Diversified Portfolio
Investors always look for ways to diversify their investment portfolio, and nothing compares to gold when it comes to keeping a stable option open. Investment is all about taking a balanced risk. You invest in something that promises fast wealth growth. But taking that leap of faith comes with an even bigger risk, so you want something safer to back you up, like a gold investment or other precious metal investment. Even if you lose big time, investing a portion of your wealth in gold will ensure you won’t entirely crash and burn.
Besides, the risk factor associated with gold does not match other investment products such as real estate or stock. So it keeps you safe when other sectors are barely keeping their heads afloat. In fact, the gold investment really thrives when the stock market or other mainstream investment faces a downhill. To ensure less volatility in your portfolio, you must achieve a balance between all types of investment.

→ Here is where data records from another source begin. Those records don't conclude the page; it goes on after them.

(* ===== verification/HeroShop.v ===== *)
(** * gameserver/DreamHero: shops, lottery and the concern gift

    The handlers that spend the hero's gold and jewels ([ReqBuyHero],
    [ReqBuySpirit], [ReqBuyLotion]) and those that hand them out
    ([ReqDayLottery], [ReqConcernWeiXin]). *)
From S2P Require Import Prelude StdMap Data Text Calendar Config Record Rank Promotion Names Server HeroTask.

(** ** Buying a hero *)

(** [records] contain the required section of the required chapter. *)
Definition section_passed (c : MsgShopConfigInfo) (records : list MsgIntPair) : bool :=
  existsb (fun p => (number_1 p =? sh_require_chapter_id c)
                    && (sh_require_section_id c <=? number_2 p)) records.

(** The flags of the heroes, extended so that the bought grid exists. *)
Definition grow_heroes (grid : Z) (heroes : list bool) : list bool :=
  let heroes_length := Z.of_nat (length heroes) in
  if heroes_length <=? grid +ᵢ 1
  then heroes ++ replicate (Z.to_nat (grid + 1 - heroes_length + 1)) false
  else heroes.

(** [set_heroes(i, true)]: out of range is undefined. *)
Definition set_hero (grid : Z) : M HS unit :=
  let* info := get_info in
  if (grid <? 0) || (Z.of_nat (length (hd_heroes info)) <=? grid) then ub
  else on_info (set_hd_heroes (<[Z.to_nat grid := true]> (hd_heroes info))).

Definition hero_price (c : MsgShopConfigInfo) (cheap_gold : Z) : Z :=
  let current_require_gold := sh_require_gold c -ᵢ cheap_gold in
  if current_require_gold <? 0 then 0 else current_require_gold.

(** The checks before the purchase, in the order of the code; [Some price] lets
    the purchase go ahead. *)
Definition buy_hero_check (grid gold : Z) (cfg : GameConfig) (prom : ShopSalesPromotionManager)
    (info : MsgHeroData) : GameError * Z :=
  match getShopConfig cfg grid with
  | None => (Error_BuyHeroFailedNotFoundGrid, 0)
  | Some buy_grid_config =>
      if negb (sh_require_chapter_id buy_grid_config =? 0)
         && negb (sh_require_section_id buy_grid_config =? 0)
         && negb (section_passed buy_grid_config (hd_records info))
      then (Error_BuyHeroFailedNotPassRequiredSection, 0)
      else
        let current_require_gold := hero_price buy_grid_config (getCheapGold grid prom) in
        if negb (current_require_gold =? gold) then (Error_BuyHeroFailedThePriceIsOld, 0)
        else
          let modify_gold := hd_gold info -ᵢ current_require_gold in
          if modify_gold <? 0 then (Error_BuyHeroFailedNotEnoughGold, 0)
          else (Error_NO, modify_gold)
  end.

Definition ReqBuyHero (grid gold : Z) : M HS unit :=
  let* info := get_info in
  let* cfg := get_config in
  let* prom := gets (fun s => gShopSalesPromotionManager (srv s)) in
  let current_gold := hd_gold info in
  let en := buy_hero_check grid gold cfg prom info in
  when (err_ok en.1) (
    on_info (set_hd_gold en.2) ;;;
    on_info (fun i => set_hd_heroes (grow_heroes grid (hd_heroes i)) i) ;;;
    set_hero grid ;;;
    let* info := get_info in
    hero_record (fun tz now acc name =>
      buyHeroRecord tz now acc name grid (current_gold -ᵢ hd_gold info) (hd_gold info))) ;;;
  let* info := get_info in
  sendPBMessage (MsgS2CBuyHeroACK en.1 grid (hd_gold info)).

(** ** Buying spirit *)
Definition ReqBuySpirit (index : Z) : M HS unit :=
  let* info := get_info in
  let* cfg := get_config in
  let* g := get_global in
  let* now := get_time_now in
  let day_buy_spirit := hd_day_buy_spirit info in
  let* error :=
    (if day_buy_spirit >=? config_day_buy_spirit_ g then ret Error_BuySpiritFailedCanNotBuyMoreSpirit
     else
       match getSpiritShop cfg index with
       | Some config_info =>
           let need_jewel := ss_need_jewel config_info in
           let spirit_config := ss_spirit config_info in
           if need_jewel <=? hd_jewel info then
             let jewel := hd_jewel info -ᵢ need_jewel in
             let spirit := hd_spirit info +ᵢ spirit_config in
             on_info (fun i => set_hd_spirit spirit (set_hd_jewel jewel i)) ;;;
             hero_record (fun tz now acc name =>
               buySpiritRecord tz now acc name spirit_config day_buy_spirit spirit need_jewel jewel) ;;;
             on_info (fun i => set_hd_day_buy_spirit (hd_day_buy_spirit i +ᵢ 1) i) ;;;
             on_hero (set__last_buy_spirit_time (u32 now)) ;;;
             ret Error_NO
           else ret Error_BuySpiritFailedNotEnoughJewel
       | None => ret Error_BuySpiritFailedNotFoundConfig
       end) in
  let* info := get_info in
  sendPBMessage (MsgS2CBuySpiritACK error index (hd_jewel info) (hd_spirit info)).

(** ** Lotions *)

(** The payment: other values of the use type charge nothing. *)
Definition pay_lotion (c : MsgLotionShopConfigInfo) (info : MsgHeroData) : GameError * MsgHeroData :=
  if ls_use_type c =? LotionUseType_jewel then
    if hd_jewel info <? ls_use_count c then (Error_FailedToBuyLotionNotEnoughJewel, info)
    else (Error_NO, set_hd_jewel (hd_jewel info -ᵢ ls_use_count c) info)
  else if ls_use_type c =? LotionUseType_gold then
    if hd_gold info <? ls_use_count c then (Error_FailedToBuyLotionNotEnoughGold, info)
    else (Error_NO, set_hd_gold (hd_gold info -ᵢ ls_use_count c) info)
  else (Error_NO, info).

Definition buy_lotion (lotion_id : Z) (cfg : GameConfig) (info : MsgHeroData) : GameError * MsgHeroData :=
  if (lotion_id >=? 0) && (lotion_id <=? 3) then
    match getLotionShop cfg lotion_id with
    | Some shop_config =>
        if existsb (fun l => l =? lotion_id) (hd_lotions info)
        then (Error_FailedToBuyLotionAlreadyHaveLotion, info)
        else
          let r := pay_lotion shop_config info in
          if err_ok r.1 then (Error_NO, set_hd_lotions (hd_lotions r.2 ++ [lotion_id]) r.2) else r
    | None => (Error_FailedToBuyNotFoundThisLotion, info)
    end
  else (Error_FailedToBuyNotFoundThisLotion, info).

Definition ReqBuyLotion (lotion_id : Z) : M HS unit :=
  let* info := get_info in
  let* cfg := get_config in
  let r := buy_lotion lotion_id cfg info in
  on_info (fun _ => r.2) ;;;
  let* info := get_info in
  sendPBMessage (MsgS2CBuyLotionACK r.1 lotion_id (hd_gold info) (hd_jewel info)).

(** ** The daily lottery *)

(** The boxes in the draw: no lotion the hero already has. *)
Definition lottery_boxes (configs : list LotteryDrawBoxConfig) (lotions : list Z) :
    list LotteryDrawBoxConfig :=
  List.filter (fun b => if lottery_type_ b =? Lottery_Lotion
                        then negb (existsb (fun l => sub_index_ b =? l) lotions) else true) configs.

(** [map_random_lottery] and the sum of the ratings. *)
Fixpoint lottery_map (boxes : list LotteryDrawBoxConfig) (rating : Z)
    (m : list (Z * LotteryDrawBoxConfig)) : list (Z * LotteryDrawBoxConfig) * Z :=
  match boxes with
  | [] => (m, rating)
  | entry :: boxes' => lottery_map boxes' (rating +ᵢ rating_ entry) (mput rating entry m)
  end.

How Do You Invest in Gold?
Investing in gold allows you to be in physical possession of your investment element, unlike stocks or bonds investment. There are several different ways that you can invest in gold; some require you to buy physical gold, some don’t. For instance, you can own physical gold or buy stock from a company that mines gold; both will be considered a gold investment. Here are some basic rundown of gold investment method:
Gold Bullions, Coins, and Jewelry
You can buy gold bullions, jewelry, collectible coins to own physical gold. Gold bullions are gold bars or coins. You can get them from 1 gram to 400 ounces. While the size and weight of gold bullion make it difficult to carry around, it is more suitable than coins when you have a large amount of gold in your possession.
The value of bullion depends on their metal content, but with collectible coins, you get value for the rarity of the coin. For investment, jewelry is not as popular as coins or bars as they contain alloy that lowers the value.
Exchange-Traded Fund (ETF)
While bullions or gold coins are a great option for gold investment, it is not always practical to own physical gold. You will have to go through a lot of hassle to ensure proper safety for them. One alternative to this is buying gold funds or exchange-traded funds (ETF). ETF allows you to buy shares just like the stock market.
With low initial cost and liquidity options, an ETF is an excellent opportunity for new investors to break into the gold investment scenario. However, the price of gold fluctuates more frequently in an ETF than the physical gold.
The Bottom Line
Gold might be considered a “safe haven” for investment, but don’t get fooled by the idea that gold is a risk-free investment. Don’t dismiss gold investment as the preppers’ way of gearing up for the doomsday or even consider it a rock-solid hedge against inflation. Every investment method has its own sets of risks, and gold investment is no different. You need to make an informed decision before any investment.
Gold is not a wealth-building system, but it does promise to keep its value over the years. It will not rapidly multiply your wealth, but it will ensure a steady value of your wealth. So gold might be a good option to include in your investment portfolio if you want a steady balance of safety and risk factors.